A Night Out With Liam Gallagher














Sauntering along Central Park West, Liam Gallagher looked as if he’d just stepped off Carnaby Street in London circa 1969. Turned out in a black velvet jacket with an upturned collar, skinny scarf around his neck and hair combed forward all modlike, the former Oasis frontman would have fit in well alongside Brian Jones and Ray Davies in their heyday.

“Not a lot of people look cool these days — like my cool,” said Mr. Gallagher, 37, who turned more than a few heads when sidling up to the bar in the Ritz-Carlton. “Everybody plays it down, don’t they?”

The Englishman was in New York promoting his clothing line, Pretty Green, which was introduced in Europe last year and in the United States in April. The name was lifted from a song about money by the mod revivalists The Jam because of a lyric that rings true for Mr. Gallagher: “And they didn’t teach me that in school/It’s something that I learnt on my own.”

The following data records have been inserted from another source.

(** Once the columns are lost, line 45 at the latest raises. *)
Lemma bare_raises (genres ratings : list string) (range : Z * Z) :
  bind (genre_lines genres Bare)
       (fun fr3 => bind (rating_lines ratings fr3)
                     (fun fr4 => bind (year_line range fr4) rows_of))
  = Raise KeyError.
Proof.
  unfold genre_lines, rating_lines. destruct (truthy genres); [reflexivity |].
  cbn [bind]. destruct (truthy ratings); reflexivity.
Qed.

(** ** Lines 36-45: [KeyError] when a frame loses its columns, else the
    rows that pass every test *)

Lemma filtered_df_cases (sel : selection) (df : table) :
  filtered_df sel df
  = if loses_columns sel df
    then Raise KeyError
    else Ok (filter (keeps sel) df).
Proof.
  unfold filtered_df, loses_columns.
  rewrite (by_mask_pure (keeps_type (types sel)))
    by (unfold type_mask, isin; rewrite map_map; reflexivity).
  cbn [bind]. set (f1 := filter (keeps_type (types sel)) df).
  rewrite country_lines_frame. cbn [bind].
  destruct (truthy (countries sel) && is_nil (filter (notna_cell country) f1));
    [cbn [orb]; apply bare_raises |].
  cbn [orb]. rewrite genre_lines_frame. cbn [bind].
  set (f2 := filter (fun r => keeps_tokens (countries sel) (country r)) f1).
  destruct (truthy (genres sel) && is_nil (filter (notna_cell listed_in) f2)).
  - unfold rating_lines. destruct (truthy (ratings sel)); reflexivity.
  - rewrite rating_lines_frame. cbn [bind]. rewrite year_line_frame.
    cbn [bind rows_of with_columns]. unfold f2, f1. rewrite !filter_and.
    f_equal. apply filter_ext. intros r. unfold keeps.
    rewrite !andb_assoc. reflexivity.
Qed.

Lemma filtered_df_ok (sel : selection) (df out : table) :
  filtered_df sel df = Ok out ->
  loses_columns sel df = false /\ out = filter (keeps sel) df.
Proof.
  rewrite filtered_df_cases. destruct (loses_columns sel df); [discriminate |].
  intros H. injection H as <-. split; reflexivity.
Qed.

“They didn’t teach Liam how to be a rock star,” said Steve Allen, his business partner and longtime friend. When it comes to his clothing line, Mr. Gallagher is the first to admit he is winging it. Pretty Green represents his personal style — parkas, desert boots and paisley scarves — and is popular in England with musicians and soccer players.

“I don’t want just anybody wearing it,” said Mr. Gallagher, who won’t put his name on any item of clothing that he himself would not wear. “And people go, ‘Oh, beggars can’t be choosers.’ Well, I ain’t a beggar, you know what I mean?” he said.

Nor is he the type who aims to be seen in the front row of fashion shows. He is, as he put it, “not Victoria Beckham.” Though they are both fixtures in the British press. The implosion of his band Oasis last year racked up quite a few column inches. A sibling squabble backstage in Paris ended with his brother, the guitarist Noel Gallagher, walking out on the band they had started some 18 years earlier, for what he said would be the last time.

“In hindsight it was the best thing that’s ever happened, because we’re free to do whatever we want,” said Liam Gallagher, who still has not spoken to Noel.

He plans to unveil his new band later this year, and for now is enjoying his recent anointing as the Greatest Frontman of All Time by the British rock magazine Q. Is there an up-and-comer on the music scene to whom he is ready to pass the baton? Not yet — if ever, he said. “They gotta mug me for it.”

A version of this article appeared in print on May 30, 2010, on page ST11 of the New York edition.